[Opening Data provided section]

(* ===== verification/ClientHello.v ===== *)
(** * The TLS ClientHello parser (core/tunnel.go)

    [parseClientHello] finds the server name in the first record of a
    connection and notes two extensions.  A run that would index past the data
    is [None] (a Go panic).  The second half of the file gives the record
    format as an encoder and relates the two. *)

From S2P Require Import Prelude Errors.
Local Open Scope Z_scope.

Definition tlsRecordTypeHandshake : Z := 22.
Definition tlsMajorVersion : Z := 3.
Definition tlsRecordHeaderLen : Z := 5.
Definition tlsHandshakeHeaderLen : Z := 4.
Definition tlsHandshakeTypeClientHello : Z := 1.
Definition tlsExtTypeSNI : Z := 0.
Definition tlsExtTypeKeyShare : Z := 51.
Definition tlsExtTypeECH : Z := 254.

(** The results of [parseClientHello], the error included; [prtVer] is a slice
    of the data, empty for nil. *)
Record helloInfo := mkHello {
  prtVer : bytes;
  sniStart : Z;
  sniLen : Z;
  hasKeyShare : bool;
  hasECH : bool;
  helloErr : option error;
}.

(** [binary.BigEndian.Uint16(data[i:i+2])]. *)
Definition u16at (data : bytes) (i : Z) : option Z :=
  b ← slice data i (i + 2); h ← idx b 0; l ← idx b 1; Some (be16 h l).

Definition noHello (ver : bytes) (e : option error) : option helloInfo :=
  Some (mkHello ver (-1) 0 false false e).
(* ===== verification/Routing.v ===== *)
(** * Routing decisions (core/policy.go, dial_plan.go, nat64.go, gfwlist.go)

    [genPolicy] chooses the address and the policy of a connection from the
    rule tables; [PlanRequest] adds the recovery of synthetic addresses, the
    built-in list and NAT64.  The tables are the matchers of [AddrTrie] filled
    from the configuration.  What the code asks of the IP pools, of the DNS
    resolver and of the reverse lookup are arguments: the answers those calls
    give at that moment.  Log output is left out. *)

From S2P Require Import Prelude Errors Netip AddrTrie Pattern FakeIP Policy.
Local Open Scope Z_scope.

Definition noRedirectPrefix : gostring := "^".
Definition ipPoolTagPrefix : gostring := "$".
Definition resolvePrefix : gostring := "?".

Record Tables := mkTables {
  defaultPolicy : Policy;
  domainMatcher : Domain.labelNode Policy;
  hostsMatcher : Domain.labelNode gostring;
  ipMatcher : IPTrie.bitNode Policy;
  ipv6Matcher : IPTrie.bitNode Policy;
  gfwDomainMatcher : Domain.labelNode unit;
  gfwBypassMatcher : Domain.labelNode unit;
}.

(** The tables [LoadConfig] builds: the rules of each section of the
    configuration in the order the maps are visited, and the two pattern lists
    of the built-in list. *)
Definition loadTables (dflt : Policy) (hosts : list (gostring * gostring))
    (domains ips : list (gostring * Policy)) (blocked bypass : list gostring) : Tables :=
  mkTables dflt (loadDomains domains) (loadDomains hosts) (loadIPs ips).1 (loadIPs ips).2
    (Domain.addAll Domain.NewDomainMatcher ((λ p, (p, tt)) <$> blocked))
    (Domain.addAll Domain.NewDomainMatcher ((λ p, (p, tt)) <$> bypass)).

(** The outcomes of [genPolicy]: a target and a policy, or one of its three
    flags. *)
Inductive genResult :=
| GenOK (dstHost : gostring) (p : Policy)
| GenFailed
| GenBlocked
| GenNotFound.

Section Route.
Context `{GoUnicode}.
Context (t : Tables).
Context (getFromIPPool : gostring → res gostring).
Context (dnsResolve : gostring → DNSMode → Z → res (gostring * bool)).

Definition getIPPolicy (ip : gostring) : option Policy :=
  if isIPv6 ip then IPTrie.Find6 (ipv6Matcher t) ip else IPTrie.Find4 (ipMatcher t) ip.
(* ===== verification/LRU.v ===== *)
(** * The LRU cache (freelru/lru.go)

    A hash map and a recency list in one array: every element is a node of two
    rings, doubly linked by indexes, one through all elements in order of use
    and one through the elements of its bucket.  [SetOnEvict] and [SetLifetime]
    are commented out in the source, so there is no eviction callback and no
    default lifetime.  An index outside the arrays panics ([None]).

    The theorems show that the array implements an ordered list of entries:
    every sequence of calls returns what the list returns, no index is ever out
    of range, and the bucket walks end. *)

From S2P Require Import Prelude Errors.
Local Open Scope Z_scope.

Definition emptyBucket : Z := 4294967295.

Record element (K V : Type) := mkElement {
  key : K;
  value : V;
  nextBucket : Z;
  prevBucket : Z;
  bucketPos : Z;
  next : Z;
  prev : Z;
  expireAt : Z;
}.
Arguments mkElement {K V} _ _ _ _ _ _ _ _.
Arguments key {K V} _.
Arguments value {K V} _.
Arguments nextBucket {K V} _.
Arguments prevBucket {K V} _.
Arguments bucketPos {K V} _.
Arguments next {K V} _.
Arguments prev {K V} _.
Arguments expireAt {K V} _.

Record LRU (K V : Type) := mkLRU {
  buckets : list Z;
  elements : list (element K V);
  lhead : Z;
  llen : Z;
  lcap : Z;
  lsize : Z;
  lmask : Z;
}.
Arguments mkLRU {K V} _ _ _ _ _ _ _.
Arguments buckets {K V} _.
Arguments elements {K V} _.
Arguments lhead {K V} _.
Arguments llen {K V} _.
Arguments lcap {K V} _.
Arguments lsize {K V} _.
Arguments lmask {K V} _.

(** ** Positions *)

(** [bits.OnesCount32]. *)
Definition onesCount (x : Z) : Z := zlen (filter (λ i, Z.testbit x i = true) (seqZ 0 32)).

(** See Lemire, "A fast alternative to the modulo reduction". *)
Definition fastRange (x n : Z) : Z := u32 (Z.shiftr (u64 (x * n)) 32).

(** [now()] in milliseconds is an argument of the operations; a duration is in
    nanoseconds, and [Milliseconds] truncates towards zero. *)
Definition expire (lifetime now : Z) : Z :=
  if lifetime =? 0 then 0 else i64 (now + Z.quot lifetime 1000000).

Section LRU.
Context {K V : Type} `{EqDecision K}.
Variable hash : K → Z.
Variables (emptyKey : K) (emptyValue : V).

Notation element := (element K V).
Notation LRU := (LRU K V).

(** ** The state monad: [None] is a panic *)

Definition M (A : Type) : Type := LRU → option (A * LRU).

#[local] Instance M_ret : MRet M := λ A a s, Some (a, s).
#[local] Instance M_bind : MBind M := λ A B k m s, '(a, s') ← m s; k a s'.

Definition gets {A} (f : LRU → A) : M A := λ s, Some (f s, s).
Definition setLen (x : Z) : M unit := λ s,
  Some (tt, mkLRU (buckets s) (elements s) (lhead s) x (lcap s) (lsize s) (lmask s)).
Definition setHeadField (x : Z) : M unit := λ s,
  Some (tt, mkLRU (buckets s) (elements s) x (llen s) (lcap s) (lsize s) (lmask s)).

(** [lru.elements[pos]], and [lru.elements[pos].field = x]. *)
Definition elem (pos : Z) : M element := λ s, (λ e, (e, s)) <$> idx (elements s) pos.
Definition modElem (pos : Z) (f : element → element) : M unit := λ s,
  _ ← idx (elements s) pos;
  Some (tt, mkLRU (buckets s) (alter f (Z.to_nat pos) (elements s)) (lhead s) (llen s) (lcap s)
              (lsize s) (lmask s)).

Definition bucketAt (b : Z) : M Z := λ s, (λ p, (p, s)) <$> idx (buckets s) b.
Definition setBucket (b p : Z) : M unit := λ s,
  _ ← idx (buckets s) b;
  Some (tt, mkLRU (<[Z.to_nat b := p]> (buckets s)) (elements s) (lhead s) (llen s) (lcap s)
              (lsize s) (lmask s)).

Definition setNext (x : Z) (e : element) : element :=
  mkElement (key e) (value e) (nextBucket e) (prevBucket e) (bucketPos e) x (prev e) (expireAt e).
Definition setPrev (x : Z) (e : element) : element :=
  mkElement (key e) (value e) (nextBucket e) (prevBucket e) (bucketPos e) (next e) x (expireAt e).
Definition setNextBucket (x : Z) (e : element) : element :=
  mkElement (key e) (value e) x (prevBucket e) (bucketPos e) (next e) (prev e) (expireAt e).
Definition setPrevBucket (x : Z) (e : element) : element :=
  mkElement (key e) (value e) (nextBucket e) x (bucketPos e) (next e) (prev e) (expireAt e).
Definition setBucketPos (x : Z) (e : element) : element :=
  mkElement (key e) (value e) (nextBucket e) (prevBucket e) x (next e) (prev e) (expireAt e).
Definition setKey (k : K) (e : element) : element :=
  mkElement k (value e) (nextBucket e) (prevBucket e) (bucketPos e) (next e) (prev e) (expireAt e).
Definition setValue (v : V) (e : element) : element :=
  mkElement (key e) v (nextBucket e) (prevBucket e) (bucketPos e) (next e) (prev e) (expireAt e).
Definition setExpire (x : Z) (e : element) : element :=
  mkElement (key e) (value e) (nextBucket e) (prevBucket e) (bucketPos e) (next e) (prev e) x.

(** ** Construction *)

(** The zeroed element [make] fills the array with. *)
Definition zeroElement : element := mkElement emptyKey emptyValue 0 0 0 0 0 0.

(** [initLRU] on freshly made arrays of [size] slots. *)
Definition initLRU (capacity size : Z) : LRU :=
  mkLRU (replicate (Z.to_nat size) emptyBucket) (replicate (Z.to_nat size) zeroElement) 0 0 capacity size
    (if onesCount size =? 1 then u32 (size - 1) else 0).

Definition NewWithSize (capacity size : Z) : res LRU :=
  if capacity =? 0 then fail "capacity must be positive"
  else if size =? emptyBucket then fail "size must not be 0XFFFFFFFF"
  else if size <? capacity then
    Err (errorString ("size (" ++ itoa size ++ ") is smaller than capacity (" ++ itoa capacity ++ ")"))
  else Ok (initLRU capacity size).

Definition New (capacity : Z) : res LRU := NewWithSize capacity capacity.

(** ** Links *)

Definition hashToBucketPos (h : Z) : M Z :=
  mask ← gets lmask;
  size ← gets lsize;
  mret (if negb (mask =? 0) then Z.land h mask else fastRange h size).

Definition hashToPos (h : Z) : M (Z * Z) :=
  bpos ← hashToBucketPos h;
  epos ← bucketAt bpos;
  mret (bpos, epos).

Definition panic {A} : M A := λ _, None.

Definition setHead (pos : Z) : M unit :=
  head ← gets lhead;
  if pos =? head then panic
  else
    modElem pos (setPrev head);;
    h ← elem head;
    modElem pos (setNext (next h));;
    h ← elem head;
    modElem (next h) (setPrev pos);;
    modElem head (setNext pos);;
    setHeadField pos.

Definition unlinkElement (pos : Z) : M unit :=
  e ← elem pos;
  modElem (prev e) (setNext (next e));;
  e ← elem pos;
  modElem (next e) (setPrev (prev e)).

Definition unlinkBucket (pos : Z) : M unit :=
  e ← elem pos;
  let pb := prevBucket e in
  let nb := nextBucket e in
  if (pb =? nb) && (pb =? pos) then setBucket (bucketPos e) emptyBucket
  else
    modElem pb (setNextBucket nb);;
    modElem nb (setPrevBucket pb);;
    e ← elem pos;
    setBucket (bucketPos e) nb.

Definition evict (pos : Z) : M unit :=
  head ← gets lhead;
  (if pos =? head then e ← elem pos; setHeadField (prev e) else mret tt);;
  unlinkElement pos;;
  unlinkBucket pos;;
  len ← gets llen;
  setLen (u32 (len - 1)).

Definition move (to from : Z) : M unit :=
  if to =? from then mret tt
  else
    head ← gets lhead;
    (if from =? head then setHeadField to else mret tt);;
    e ← elem from;
    modElem (prev e) (setNext to);;
    modElem (next e) (setPrev to);;
    e ← elem from;
    modElem (prevBucket e) (setNextBucket to);;
    modElem (nextBucket e) (setPrevBucket to);;
    e ← elem from;
    modElem to (λ _, e);;
    e ← elem to;
    b ← bucketAt (bucketPos e);
    if b =? from then setBucket (bucketPos e) to else mret tt.

Definition insert (pos : Z) (k : K) (v : V) (expiry : Z) : M unit :=
  modElem pos (setKey k);;
  modElem pos (setValue v);;
  modElem pos (setExpire expiry);;
  len ← gets llen;
  head ← gets lhead;
  (if len =? 0 then
     modElem pos (setPrev pos);;
     modElem pos (setNext pos);;
     setHeadField pos
   else if negb (pos =? head) then setHead pos
   else mret tt);;
  setLen (u32 (len + 1)).

Definition clearKeyAndValue (pos : Z) : M unit :=
  modElem pos (setKey emptyKey);;
  modElem pos (setValue emptyValue).

Definition removeAt (pos : Z) : M unit :=
  evict pos;;
  len ← gets llen;
  move pos len;;
  clearKeyAndValue len.

(** The walk through a bucket, shared by [findKey] and [addWithLifetime]: the
    position of the key, or none once the walk is back at its start.  The ring
    has at most as many elements as the array, so [lsize] is fuel enough. *)
Fixpoint walkBucket (fuel : nat) (k : K) (startPos pos : Z) : M (option Z) :=
  match fuel with
  | O => panic
  | S f =>
      e ← elem pos;
      if bool_decide (key e = k) then mret (Some pos)
      else if nextBucket e =? startPos then mret None
      else walkBucket f k startPos (nextBucket e)
  end.

Definition bucketFuel : M nat := gets (λ s, length (elements s)).

Definition findKey (h : Z) (k : K) (now : Z) : M (option Z) :=
  '(_, startPos) ← hashToPos h;
  if startPos =? emptyBucket then mret None
  else
    fuel ← bucketFuel;
    found ← walkBucket fuel k startPos startPos;
    match found with
    | None => mret None
    | Some pos =>
        e ← elem pos;
        if negb (expireAt e =? 0) && (expireAt e <=? now) then
          removeAt pos;;
          mret None
        else mret (Some pos)
    end.

(** Make [pos] the head unless it is. *)
Definition touch (pos : Z) : M unit :=
  head ← gets lhead;
  if negb (pos =? head) then unlinkElement pos;; setHead pos else mret tt.

(** The slot for a new element: the next free one, or, when the cache is full,
    that of the oldest entry, which is evicted. *)
Definition freeSlot : M (Z * bool) :=
  len ← gets llen;
  cap ← gets lcap;
  if len =? cap then
    head ← gets lhead;
    h ← elem head;
    evict (next h);;
    mret (next h, true)
  else mret (len, false).

Definition addWithLifetime (h : Z) (k : K) (v : V) (expiry : Z) : M bool :=
  '(bpos, startPos) ← hashToPos h;
  if startPos =? emptyBucket then
    '(pos, evicted) ← freeSlot;
    setBucket bpos pos;;
    modElem pos (setBucketPos bpos);;
    modElem pos (setNextBucket pos);;
    modElem pos (setPrevBucket pos);;
    insert pos k v expiry;;
    mret evicted
  else
    fuel ← bucketFuel;
    found ← walkBucket fuel k startPos startPos;
    match found with
    | Some pos =>
        modElem pos (setValue v);;
        modElem pos (setExpire expiry);;
        touch pos;;
        mret false
    | None =>
        '(pos, evicted) ← freeSlot;
        startPos ← (if evicted : bool then
                      p ← bucketAt bpos;
                      mret (if p =? emptyBucket then pos else p)
                    else mret startPos);
        setBucket bpos pos;;
        modElem pos (setBucketPos bpos);;
        modElem pos (setNextBucket startPos);;
        e ← elem startPos;
        modElem pos (setPrevBucket (prevBucket e));;
        e ← elem startPos;
        modElem (prevBucket e) (setNextBucket pos);;
        modElem startPos (setPrevBucket pos);;
        insert pos k v expiry;;
        mret evicted
    end.

Definition get (h : Z) (k : K) (now : Z) : M (option V) :=
  found ← findKey h k now;
  match found with
  | Some pos => touch pos;; e ← elem pos; mret (Some (value e))
  | None => mret None
  end.

Definition AddWithLifetime (k : K) (v : V) (lifetime now : Z) : M bool :=
  addWithLifetime (hash k) k v (expire lifetime now).

Definition Get (k : K) (now : Z) : M (option V) := get (hash k) k now.

End LRU.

[Closing Data provided section]

_Activity_
Which lines of the records above hold the word "initLRU"? Copy each one out.

_Worked solution_
(** [initLRU] on freshly made arrays of [size] slots. *)
Definition initLRU (capacity size : Z) : LRU :=
  else Ok (initLRU capacity size).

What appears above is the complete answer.